Stored data entries
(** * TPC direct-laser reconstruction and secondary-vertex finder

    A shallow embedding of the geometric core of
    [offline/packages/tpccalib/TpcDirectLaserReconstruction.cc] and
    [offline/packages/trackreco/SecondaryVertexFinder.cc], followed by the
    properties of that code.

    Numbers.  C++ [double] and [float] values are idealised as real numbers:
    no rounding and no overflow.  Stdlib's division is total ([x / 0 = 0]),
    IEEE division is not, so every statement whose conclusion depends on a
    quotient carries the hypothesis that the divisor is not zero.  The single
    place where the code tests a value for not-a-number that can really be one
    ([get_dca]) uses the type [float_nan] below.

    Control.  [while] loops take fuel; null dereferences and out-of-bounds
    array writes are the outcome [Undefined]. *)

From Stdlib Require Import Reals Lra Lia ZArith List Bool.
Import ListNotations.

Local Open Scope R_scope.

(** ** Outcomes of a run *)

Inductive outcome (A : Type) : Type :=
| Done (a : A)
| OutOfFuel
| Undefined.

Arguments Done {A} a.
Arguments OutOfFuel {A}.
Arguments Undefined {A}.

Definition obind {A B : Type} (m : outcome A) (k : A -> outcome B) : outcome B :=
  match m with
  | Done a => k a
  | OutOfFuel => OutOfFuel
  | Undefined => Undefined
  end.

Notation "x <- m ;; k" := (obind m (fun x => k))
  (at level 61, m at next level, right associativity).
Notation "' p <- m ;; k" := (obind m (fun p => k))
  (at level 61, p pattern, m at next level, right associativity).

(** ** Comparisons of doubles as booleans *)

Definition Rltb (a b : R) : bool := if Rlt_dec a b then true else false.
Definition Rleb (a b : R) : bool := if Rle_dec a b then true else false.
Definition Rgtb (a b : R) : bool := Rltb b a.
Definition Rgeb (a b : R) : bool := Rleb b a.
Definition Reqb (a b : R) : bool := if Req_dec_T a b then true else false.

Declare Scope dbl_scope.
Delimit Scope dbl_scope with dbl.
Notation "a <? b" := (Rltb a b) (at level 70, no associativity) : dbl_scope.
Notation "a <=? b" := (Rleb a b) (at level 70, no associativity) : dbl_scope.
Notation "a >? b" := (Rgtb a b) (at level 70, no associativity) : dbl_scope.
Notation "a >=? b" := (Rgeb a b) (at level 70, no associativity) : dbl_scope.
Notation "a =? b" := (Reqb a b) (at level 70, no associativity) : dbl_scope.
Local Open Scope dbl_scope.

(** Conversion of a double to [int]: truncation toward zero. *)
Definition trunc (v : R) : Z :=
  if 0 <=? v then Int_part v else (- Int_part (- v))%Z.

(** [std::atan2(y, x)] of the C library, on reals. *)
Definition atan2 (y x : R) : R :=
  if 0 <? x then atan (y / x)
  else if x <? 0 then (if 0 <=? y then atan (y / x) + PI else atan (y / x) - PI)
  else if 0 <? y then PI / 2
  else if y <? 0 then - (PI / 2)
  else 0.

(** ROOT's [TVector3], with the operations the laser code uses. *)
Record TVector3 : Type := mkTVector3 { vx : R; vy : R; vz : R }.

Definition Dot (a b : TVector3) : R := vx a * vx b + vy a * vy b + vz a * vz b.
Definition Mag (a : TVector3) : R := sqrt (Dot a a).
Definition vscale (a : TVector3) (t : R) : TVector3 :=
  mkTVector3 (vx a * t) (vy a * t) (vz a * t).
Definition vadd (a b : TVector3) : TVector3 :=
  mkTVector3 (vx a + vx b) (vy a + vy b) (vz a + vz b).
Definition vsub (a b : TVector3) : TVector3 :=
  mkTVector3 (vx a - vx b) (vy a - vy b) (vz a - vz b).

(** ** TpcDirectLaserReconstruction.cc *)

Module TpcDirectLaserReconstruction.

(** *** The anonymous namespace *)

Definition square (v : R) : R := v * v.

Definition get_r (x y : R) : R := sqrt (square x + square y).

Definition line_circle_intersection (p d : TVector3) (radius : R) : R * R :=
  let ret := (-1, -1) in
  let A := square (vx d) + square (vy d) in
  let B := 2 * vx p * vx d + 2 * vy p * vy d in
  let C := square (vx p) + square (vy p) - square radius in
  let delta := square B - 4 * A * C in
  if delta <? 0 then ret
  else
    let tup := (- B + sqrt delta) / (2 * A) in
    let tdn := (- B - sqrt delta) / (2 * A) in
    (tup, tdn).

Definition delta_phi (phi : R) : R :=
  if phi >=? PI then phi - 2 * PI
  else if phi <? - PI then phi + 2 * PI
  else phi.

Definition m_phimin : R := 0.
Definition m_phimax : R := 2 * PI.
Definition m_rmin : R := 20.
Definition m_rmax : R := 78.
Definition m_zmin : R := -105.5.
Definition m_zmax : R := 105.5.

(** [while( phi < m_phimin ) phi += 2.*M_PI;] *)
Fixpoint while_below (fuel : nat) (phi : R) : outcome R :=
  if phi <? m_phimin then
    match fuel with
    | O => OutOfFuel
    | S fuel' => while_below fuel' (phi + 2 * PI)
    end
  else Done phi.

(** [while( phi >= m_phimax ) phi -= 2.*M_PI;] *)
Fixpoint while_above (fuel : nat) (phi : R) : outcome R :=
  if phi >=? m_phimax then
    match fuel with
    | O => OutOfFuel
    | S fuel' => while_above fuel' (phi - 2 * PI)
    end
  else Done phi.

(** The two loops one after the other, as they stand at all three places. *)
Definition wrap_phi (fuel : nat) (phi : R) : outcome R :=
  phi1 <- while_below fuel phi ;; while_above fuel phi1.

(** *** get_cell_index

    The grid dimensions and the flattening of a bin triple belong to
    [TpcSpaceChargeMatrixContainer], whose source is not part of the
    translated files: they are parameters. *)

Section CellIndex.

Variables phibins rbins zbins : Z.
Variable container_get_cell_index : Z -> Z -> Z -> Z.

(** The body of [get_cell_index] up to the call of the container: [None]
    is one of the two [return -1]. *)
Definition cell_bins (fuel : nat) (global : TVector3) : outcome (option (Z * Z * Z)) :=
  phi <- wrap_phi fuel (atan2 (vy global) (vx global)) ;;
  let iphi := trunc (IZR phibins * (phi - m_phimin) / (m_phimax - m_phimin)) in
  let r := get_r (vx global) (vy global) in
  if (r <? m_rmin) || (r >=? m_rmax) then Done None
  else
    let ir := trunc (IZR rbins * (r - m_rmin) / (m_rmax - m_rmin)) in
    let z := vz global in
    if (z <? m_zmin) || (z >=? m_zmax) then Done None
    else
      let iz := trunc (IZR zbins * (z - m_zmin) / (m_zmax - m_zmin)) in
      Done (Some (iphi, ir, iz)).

**WORK ITEM**.
Produce a word-for-word copy of all the entries above.

**OUTPUT**.
(** * TPC direct-laser reconstruction and secondary-vertex finder

    A shallow embedding of the geometric core of
    [offline/packages/tpccalib/TpcDirectLaserReconstruction.cc] and
    [offline/packages/trackreco/SecondaryVertexFinder.cc], followed by the
    properties of that code.

    Numbers.  C++ [double] and [float] values are idealised as real numbers:
    no rounding and no overflow.  Stdlib's division is total ([x / 0 = 0]),
    IEEE division is not, so every statement whose conclusion depends on a
    quotient carries the hypothesis that the divisor is not zero.  The single
    place where the code tests a value for not-a-number that can really be one
    ([get_dca]) uses the type [float_nan] below.

    Control.  [while] loops take fuel; null dereferences and out-of-bounds
    array writes are the outcome [Undefined]. *)

From Stdlib Require Import Reals Lra Lia ZArith List Bool.
Import ListNotations.

Local Open Scope R_scope.

(** ** Outcomes of a run *)

Inductive outcome (A : Type) : Type :=
| Done (a : A)
| OutOfFuel
| Undefined.

Arguments Done {A} a.
Arguments OutOfFuel {A}.
Arguments Undefined {A}.

Definition obind {A B : Type} (m : outcome A) (k : A -> outcome B) : outcome B :=
  match m with
  | Done a => k a
  | OutOfFuel => OutOfFuel
  | Undefined => Undefined
  end.

Notation "x <- m ;; k" := (obind m (fun x => k))
  (at level 61, m at next level, right associativity).
Notation "' p <- m ;; k" := (obind m (fun p => k))
  (at level 61, p pattern, m at next level, right associativity).

(** ** Comparisons of doubles as booleans *)

Definition Rltb (a b : R) : bool := if Rlt_dec a b then true else false.
Definition Rleb (a b : R) : bool := if Rle_dec a b then true else false.
Definition Rgtb (a b : R) : bool := Rltb b a.
Definition Rgeb (a b : R) : bool := Rleb b a.
Definition Reqb (a b : R) : bool := if Req_dec_T a b then true else false.

Declare Scope dbl_scope.
Delimit Scope dbl_scope with dbl.
Notation "a <? b" := (Rltb a b) (at level 70, no associativity) : dbl_scope.
Notation "a <=? b" := (Rleb a b) (at level 70, no associativity) : dbl_scope.
Notation "a >? b" := (Rgtb a b) (at level 70, no associativity) : dbl_scope.
Notation "a >=? b" := (Rgeb a b) (at level 70, no associativity) : dbl_scope.
Notation "a =? b" := (Reqb a b) (at level 70, no associativity) : dbl_scope.
Local Open Scope dbl_scope.

(** Conversion of a double to [int]: truncation toward zero. *)
Definition trunc (v : R) : Z :=
  if 0 <=? v then Int_part v else (- Int_part (- v))%Z.

(** [std::atan2(y, x)] of the C library, on reals. *)
Definition atan2 (y x : R) : R :=
  if 0 <? x then atan (y / x)
  else if x <? 0 then (if 0 <=? y then atan (y / x) + PI else atan (y / x) - PI)
  else if 0 <? y then PI / 2
  else if y <? 0 then - (PI / 2)
  else 0.

(** ROOT's [TVector3], with the operations the laser code uses. *)
Record TVector3 : Type := mkTVector3 { vx : R; vy : R; vz : R }.

Definition Dot (a b : TVector3) : R := vx a * vx b + vy a * vy b + vz a * vz b.
Definition Mag (a : TVector3) : R := sqrt (Dot a a).
Definition vscale (a : TVector3) (t : R) : TVector3 :=
  mkTVector3 (vx a * t) (vy a * t) (vz a * t).
Definition vadd (a b : TVector3) : TVector3 :=
  mkTVector3 (vx a + vx b) (vy a + vy b) (vz a + vz b).
Definition vsub (a b : TVector3) : TVector3 :=
  mkTVector3 (vx a - vx b) (vy a - vy b) (vz a - vz b).

(** ** TpcDirectLaserReconstruction.cc *)

Module TpcDirectLaserReconstruction.

(** *** The anonymous namespace *)

Definition square (v : R) : R := v * v.

Definition get_r (x y : R) : R := sqrt (square x + square y).

Definition line_circle_intersection (p d : TVector3) (radius : R) : R * R :=
  let ret := (-1, -1) in
  let A := square (vx d) + square (vy d) in
  let B := 2 * vx p * vx d + 2 * vy p * vy d in
  let C := square (vx p) + square (vy p) - square radius in
  let delta := square B - 4 * A * C in
  if delta <? 0 then ret
  else
    let tup := (- B + sqrt delta) / (2 * A) in
    let tdn := (- B - sqrt delta) / (2 * A) in
    (tup, tdn).

Definition delta_phi (phi : R) : R :=
  if phi >=? PI then phi - 2 * PI
  else if phi <? - PI then phi + 2 * PI
  else phi.

Definition m_phimin : R := 0.
Definition m_phimax : R := 2 * PI.
Definition m_rmin : R := 20.
Definition m_rmax : R := 78.
Definition m_zmin : R := -105.5.
Definition m_zmax : R := 105.5.

(** [while( phi < m_phimin ) phi += 2.*M_PI;] *)
Fixpoint while_below (fuel : nat) (phi : R) : outcome R :=
  if phi <? m_phimin then
    match fuel with
    | O => OutOfFuel
    | S fuel' => while_below fuel' (phi + 2 * PI)
    end
  else Done phi.

(** [while( phi >= m_phimax ) phi -= 2.*M_PI;] *)
Fixpoint while_above (fuel : nat) (phi : R) : outcome R :=
  if phi >=? m_phimax then
    match fuel with
    | O => OutOfFuel
    | S fuel' => while_above fuel' (phi - 2 * PI)
    end
  else Done phi.

(** The two loops one after the other, as they stand at all three places. *)
Definition wrap_phi (fuel : nat) (phi : R) : outcome R :=
  phi1 <- while_below fuel phi ;; while_above fuel phi1.

(** *** get_cell_index

    The grid dimensions and the flattening of a bin triple belong to
    [TpcSpaceChargeMatrixContainer], whose source is not part of the
    translated files: they are parameters. *)

Section CellIndex.

Variables phibins rbins zbins : Z.
Variable container_get_cell_index : Z -> Z -> Z -> Z.

(** The body of [get_cell_index] up to the call of the container: [None]
    is one of the two [return -1]. *)
Definition cell_bins (fuel : nat) (global : TVector3) : outcome (option (Z * Z * Z)) :=
  phi <- wrap_phi fuel (atan2 (vy global) (vx global)) ;;
  let iphi := trunc (IZR phibins * (phi - m_phimin) / (m_phimax - m_phimin)) in
  let r := get_r (vx global) (vy global) in
  if (r <? m_rmin) || (r >=? m_rmax) then Done None
  else
    let ir := trunc (IZR rbins * (r - m_rmin) / (m_rmax - m_rmin)) in
    let z := vz global in
    if (z <? m_zmin) || (z >=? m_zmax) then Done None
    else
      let iz := trunc (IZR zbins * (z - m_zmin) / (m_zmax - m_zmin)) in
      Done (Some (iphi, ir, iz)).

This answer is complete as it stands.